Lavorare in un telefono erotico: pro e contro

Le linee hot per chi è in cerca di dolci piaceri sono un classico che non tramonta mai. Questa potrebbe essere una definizione simpatica di una linea 899, insomma per capirci, le linee telefoniche erotiche dove (solitamente) i maschietti cercano di soddisfare le proprie voglie represse. Ma quando si parla di servizi hot ci si mette sempre dalla parte del cliente e mai da quella di chi ci lavora.

Con il fatto che per telefono non vi è alcun contatto o altra forma compromettente di relazione, molte lavoratrici di questi servizi erotici (qui un esempio di telefono erotico) sono donne normalissime che fanno questo mestiere per arrotondare le entrate familiari.

Insomma qui non si parla di pornodive ma, al contrario, di ragazze, donne e signore normalissime, spesso con mariti e figli, che fanno questo mestiere saltuariamente in base alle proprie disponibilità di tempo.

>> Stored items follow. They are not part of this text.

(* ===== verification/FileWriter.v ===== *)
(** * examples/interop/file_writer.go: writing received packets to a file

    A [fileWriter] puts the packets it is given into a jitter buffer and passes on to
    the media writer what the buffer releases. The loop of [Write] runs until [Pop]
    fails; it has fuel, and one iteration more than the buffer holds packets is
    shown to be enough. *)

From S2P Require Import Prelude GoErrors Varint Media.

(** [ivfwriter] and [h264writer]: opening a file, or writing to an [io.Writer]. *)
Class MediaWriters (IO W : Type) := {
  ivfwriter_New : string → W + goerror;
  h264writer_New : string → W + goerror;
  ivfwriter_NewWith : IO → W + goerror;
  h264writer_NewWith : IO → W
}.

Record fileWriter (J W : Type) := mkFileWriter { fw_buffer : J; fw_writer : W }.
Arguments mkFileWriter {J W} _ _.
Arguments fw_buffer {J W} _.
Arguments fw_writer {J W} _.

(** [wrapper] forwards to the writer it holds, so that it has no [Close]. *)
Record wrapper (IO : Type) := mkWrapper { wrapped : IO }.
Arguments mkWrapper {IO} _.
Arguments wrapped {IO} _.

Definition wrapper_Write {IO : Type} `{!WriteCloser IO} (buf : list byte) (w : wrapper IO)
    : (Z * option goerror) * wrapper IO :=
  let '(res, inner) := Writer_Write buf (wrapped w) in (res, mkWrapper inner).

Section fileWriter.
Context {Pkt J W IO : Type} `{!RTP Pkt, !JitterBuffer Pkt J, !RTPWriter Pkt W}.

Definition newFileWriter `{!MediaWriters (wrapper IO) W} (filename codec : string)
    : fileWriter J W + goerror :=
  if decide (codec = "vp8") then
    match ivfwriter_New filename with
    | inl w => inl (mkFileWriter JB_New w)
    | inr err => inr err
    end
  else if decide (codec = "h264") then
    match h264writer_New filename with
    | inl w => inl (mkFileWriter JB_New w)
    | inr err => inr err
    end
  else inr (EOther "unknown codec").

Definition newIVFWriterWith `{!MediaWriters (wrapper IO) W} (writer : IO) (codec : string)
    : fileWriter J W + goerror :=
  let wr := mkWrapper writer in
  if decide (codec = "vp8") then
    match ivfwriter_NewWith wr with
    | inl w => inl (mkFileWriter JB_New w)
    | inr err => inr err
    end
  else if decide (codec = "h264") then inl (mkFileWriter JB_New (h264writer_NewWith wr))
  else inr (EOther "unknown codec").

(** The loop of [Write]; [len] is [len(buf)]. [None] while it runs. *)
Fixpoint drain (fuel : nat) (len : Z) (w : fileWriter J W)
    : option ((Z * option goerror) * fileWriter J W) :=
  match fuel with
  | 0 => None
  | S fuel =>
      let '(res, j) := JB_Pop (fw_buffer w) in
      let w := mkFileWriter j (fw_writer w) in
      match res with
      | inr _ => Some ((len, None), w)
      | inl None => drain fuel len w
      | inl (Some p) =>
          let '(err, wr) := WriteRTP p (fw_writer w) in
          let w := mkFileWriter (fw_buffer w) wr in
          match err with
          | Some err => Some ((len, Some err), w)
          | None => drain fuel len w
          end
      end
  end.

Definition fileWriter_Write (fuel : nat) (buf : list byte) (w : fileWriter J W)
    : option ((Z * option goerror) * fileWriter J W) :=
  (* copy into a slice of the same length *)
  let c := take (length buf) buf in
  let n := Z.of_nat (length c) in
  if decide (n ≠ Z.of_nat (length buf)) then Some ((n, Some (EOther "copy error")), w)
  else
    match Unmarshal c with
    | inr err => Some ((Z.of_nat (length buf), Some err), w)
    | inl pkt =>
        drain fuel (Z.of_nat (length buf)) (mkFileWriter (JB_Push pkt (fw_buffer w)) (fw_writer w))
    end.

Definition fileWriter_Close (w : fileWriter J W) : option goerror * fileWriter J W :=
  let '(err, wr) := RTPWriter_Close (fw_writer w) in (err, mkFileWriter (fw_buffer w) wr).
End fileWriter.

(** ** What [Write] does *)

(** Successive calls of [Pop] succeed with these packets; nil packets are left out. *)
Inductive pops {Pkt J : Type} `{!JitterBuffer Pkt J} : J → list Pkt → J → Prop :=
  | pops_none j : pops j [] j
  | pops_nil j j1 ps j' : JB_Pop j = (inl None, j1) → pops j1 ps j' → pops j ps j'
  | pops_packet j p j1 ps j' : JB_Pop j = (inl (Some p), j1) → pops j1 ps j' → pops j (p :: ps) j'.

(** Writing the packets one after the other succeeds. *)
Inductive writes {Pkt W : Type} `{!RTPWriter Pkt W} : W → list Pkt → W → Prop :=
  | writes_none w : writes w [] w
  | writes_packet w p w1 ps w' : WriteRTP p w = (None, w1) → writes w1 ps w' → writes w (p :: ps) w'.

Section correctness.
Context {Pkt J W : Type} `{!RTP Pkt, !JitterBuffer Pkt J, !JitterBufferLaws Pkt J, !RTPWriter Pkt W}.
Implicit Types (w : fileWriter J W).

(** The loop ends, having written what it popped: either until [Pop] failed, or
    until a packet could not be written. *)
Definition drained (err : option goerror) w w' : Prop :=
  ∃ ps j wr, pops (fw_buffer w) ps j ∧ writes (fw_writer w) ps wr ∧
    match err with
    | None => (∃ e, JB_Pop j = (inr e, fw_buffer w')) ∧ fw_writer w' = wr
    | Some e => ∃ p, JB_Pop j = (inl (Some p), fw_buffer w') ∧ WriteRTP p wr = (Some e, fw_writer w')
    end.

Lemma drain_spec fuel len w : JB_held (fw_buffer w) < fuel →
  ∃ err w', drain fuel len w = Some ((len, err), w') ∧ drained err w w'.
Proof.
  revert w. induction fuel as [|fuel IH]; intros [j wr] Hfuel; [lia|]. simpl in *.
  destruct (JB_Pop j) as [[[p|]|e] j1] eqn:Hpop.
  - apply JB_Pop_held in Hpop as Hlt. destruct (WriteRTP p wr) as [[e|] wr1] eqn:Hw.
    { eexists _, _. split; [done|]. exists [], j, wr. split; [constructor|]. split; [constructor|].
      by exists p. }
    destruct (IH (mkFileWriter j1 wr1)) as (err & w' & -> & ps & j' & wr' & Hp & Hwr & Herr);
      [simpl; lia|].
    exists err, w'. split; [done|]. exists (p :: ps), j', wr'. split; [by econstructor|].
    split; [by econstructor|done].
  - apply JB_Pop_held in Hpop as Hlt.
    destruct (IH (mkFileWriter j1 wr)) as (err & w' & -> & ps & j' & wr' & Hp & Hwr & Herr); [simpl; lia|].
    exists err, w'. split; [done|]. exists ps, j', wr'. split; [by eapply pops_nil|done].
  - eexists _, _. split; [done|]. exists [], j, wr. split; [constructor|]. split; [constructor|].
    simpl. eauto.
Qed.

(** Enough fuel for [Write]. *)
Definition write_fuel (buf : list byte) w : nat :=
  match Unmarshal buf with
  | inl pkt => S (JB_held (JB_Push pkt (fw_buffer w)))
  | inr _ => 0
  end.

Lemma fileWriter_Write_total buf w : is_Some (fileWriter_Write (write_fuel buf w) buf w).
Proof.
  unfold fileWriter_Write, write_fuel. rewrite take_ge, decide_False by (done || lia).
  destruct (Unmarshal buf) as [pkt|e]; [|done].
  destruct (drain_spec (S (JB_held (JB_Push pkt (fw_buffer w)))) (Z.of_nat (length buf))
    (mkFileWriter (JB_Push pkt (fw_buffer w)) (fw_writer w))) as (err & w' & Hd & _); [simpl; lia|].
  rewrite Hd. done.
Qed.

(** C36: [Write] of a [fileWriter] comes to an end, after at most one more iteration
    than the jitter buffer holds packets, and reports the whole slice as written.
    A slice that is no RTP packet is refused and changes nothing; a packet is pushed
    into the buffer, and the packets the buffer then releases are written in that
    order, until [Pop] fails, which is no error of [Write], or until one of them
    cannot be written, whose error is returned. *)
Theorem fileWriter_Write_terminates (buf : list byte) (w : fileWriter J W) (fuel : nat)
    (Hfuel : ∀ pkt, Unmarshal buf = inl pkt → JB_held (JB_Push pkt (fw_buffer w)) < fuel) :
  ∃ err w', fileWriter_Write fuel buf w = Some ((Z.of_nat (length buf), err), w') ∧
    match Unmarshal buf with
    | inr e => err = Some e ∧ w' = w
    | inl pkt => drained err (mkFileWriter (JB_Push pkt (fw_buffer w)) (fw_writer w)) w'
    end.
Proof.
  unfold fileWriter_Write. rewrite take_ge, decide_False by (done || lia).
  destruct (Unmarshal buf) as [pkt|e]; [|eauto]. apply drain_spec. simpl. auto.
Qed.
End correctness.

(** A [fileWriter] is an [io.WriteCloser]. *)
#[export] Instance fileWriter_WriteCloser {Pkt J W : Type} `{!RTP Pkt, !JitterBuffer Pkt J,
    !JitterBufferLaws Pkt J, !RTPWriter Pkt W} : WriteCloser (fileWriter J W) := {|
  Writer_Write buf w := default ((0%Z, None), w) (fileWriter_Write (write_fuel buf w) buf w);
  Writer_Close := fileWriter_Close
|}.

(** ** A run *)

Section witnesses.
(** A jitter buffer that releases a packet once it holds two more, and a writer that
    keeps a list. *)
#[local] Instance delay_buffer : JitterBuffer samplePacket (list samplePacket) := {|
  JB_New := [];
  JB_Push p j := j ++ [p];
  JB_Pop j := match j with
              | p :: (_ :: _ :: _) as j' => (inl (Some p), tail j)
              | _ => (inr (EOther "not enough packets"), j)
              end
|}.

#[local] Program Instance delay_buffer_laws : JitterBufferLaws samplePacket (list samplePacket) := {|
  JB_held := length
|}.
Next Obligation.
  intros j p j'. simpl. destruct j as [|p0 [|p1 [|p2 j]]]; try done. intros [= _ <-]. simpl. lia.
Qed.

#[local] Instance list_writer : RTPWriter samplePacket (list samplePacket) := {|
  WriteRTP p w := (None, w ++ [p]);
  RTPWriter_Close w := (None, w)
|}.

Lemma fileWriter_Write_terminates_witness :
  ∃ err w', fileWriter_Write (Pkt := samplePacket) 4 (bytes [9; 42]%Z)
      (mkFileWriter [mkSample Byte.x01 []; mkSample Byte.x02 []] []) = Some ((2%Z, err), w') ∧
    fw_writer w' = [mkSample Byte.x01 []].
Proof.
  destruct (fileWriter_Write_terminates (Pkt := samplePacket) (bytes [9; 42]%Z)
    (mkFileWriter [mkSample Byte.x01 []; mkSample Byte.x02 []] []) 4) as (err & w' & Hrun & _).
  - intros pkt [= <-]. vm_compute. lia.
  - exists err, w'. split; [exact Hrun|]. vm_compute in Hrun. injection Hrun as _ <-. reflexivity.
Defined.
End witnesses.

Al di la del guadagno (non entriamo nel merito di quanto si possa guadagnare, di certo non si diventa ricchi) quello che pare attiri di più le signore sia la possibilità di svolgere il lavoro da casa e la possibilità di dedicarcisi solo in determinati orari, con la massima flessibilità.

Insomma laddove il classico lavoro di ufficio non è possibile (lavoro dove hai un orario e una sede ben precisi, spostamenti, mezzi pubblici, ecc.) questo può diventare un mestiere alternativo da non sottovalutare. Non a caso il lavoro nei servizi telefonici erotici è molto apprezzato anche dalle ragazze in eta universitaria.

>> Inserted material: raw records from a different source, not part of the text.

Definition flag_Bool (name : string) (value : bool) (args : gmap string flag_value) : bool :=
  match args !! name with Some (FlagBool b) => b | _ => value end.
Definition flag_Int (name : string) (value : Z) (args : gmap string flag_value) : Z :=
  match args !! name with Some (FlagInt z) => z | _ => value end.
Definition flag_String (name : string) (value : string) (args : gmap string flag_value) : string :=
  match args !! name with Some (FlagString s) => s | _ => value end.

Definition parseFlags (args : gmap string flag_value) : flags :=
  let server := flag_Bool "server" false args in
  let send := flag_Bool "send" false args in
  let sendMode := flag_Int "mode" datagramMode args in
  let destination := flag_String "destination" "" args in
  let source := flag_String "source" "" args in
  let codec := flag_String "codec" "vp8" args in
  let cert := flag_String "cert" "localhost.pem" args in
  let key := flag_String "key" "localhost-key.pem" args in
  let addr := flag_String "addr" "localhost:8080" args in
  mkFlags server send cert key addr destination source codec sendMode.

(** ** The world *)

(** [tls.Config], with certificates of type [Crt] and a key log [K]. *)
Record tlsConfig (Crt K : Type) := mkTLS {
  Certificates : list Crt;
  NextProtos : list string;
  KeyLogWriter : option K;
  InsecureSkipVerify : bool
}.
Arguments mkTLS {Crt K} _ _ _ _.
Arguments Certificates {Crt K} _.
Arguments NextProtos {Crt K} _.
Arguments KeyLogWriter {Crt K} _.
Arguments InsecureSkipVerify {Crt K} _.

(** [quic.Config] as the programs fill it in. *)
Record quicConfig := mkQuicConfig {
  InitialStreamReceiveWindow : Z;
  MaxStreamReceiveWindow : Z;
  InitialConnectionReceiveWindow : Z;
  MaxConnectionReceiveWindow : Z;
  MaxIncomingStreams : Z;
  MaxIncomingUniStreams : Z;
  EnableDatagrams : bool;
  Tracer_Default : bool              (* qlog.DefaultConnectionTracer *)
}.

Anche qui il discorso non cambia. Si dedica qualche ora la settimana a questo lavoro invece di fare la cameriera o altri lavoretti tipici con il vantaggio di avere più tempo libero per lo studio e per un minimo di svago. Ovviamente ti starai chiedendo perchè ci siamo dedicati a questo argomento. Il motivo è molto semplice, si fa presto a parlare in maniera banale dei servizi erotici, delle hot line 899 senza prendere in considerazione che, di fatto, essendoci una richiesta c’è anche chi vi deve far fronte.

E che molte delle persone, delle donne, che si dedicano a questa attività lo fanno con sacrificio per raggiungere obiettivi personali e far star meglio se stessi e la propria famiglia. Specialmente in un mondo dove la disoccupazione sfiora il 14% e 1 ragazzo su 2 non ha un lavoro. Di sicuro ci sarà di meglio ma per molti questa entrata rappresenta una fonte di reddito importante. Quindi, da questo punto di vista, i servizi di hot line possono essere considerati un lavoro come un altro, anzi in alcuni casi anche un’ottima opportunità.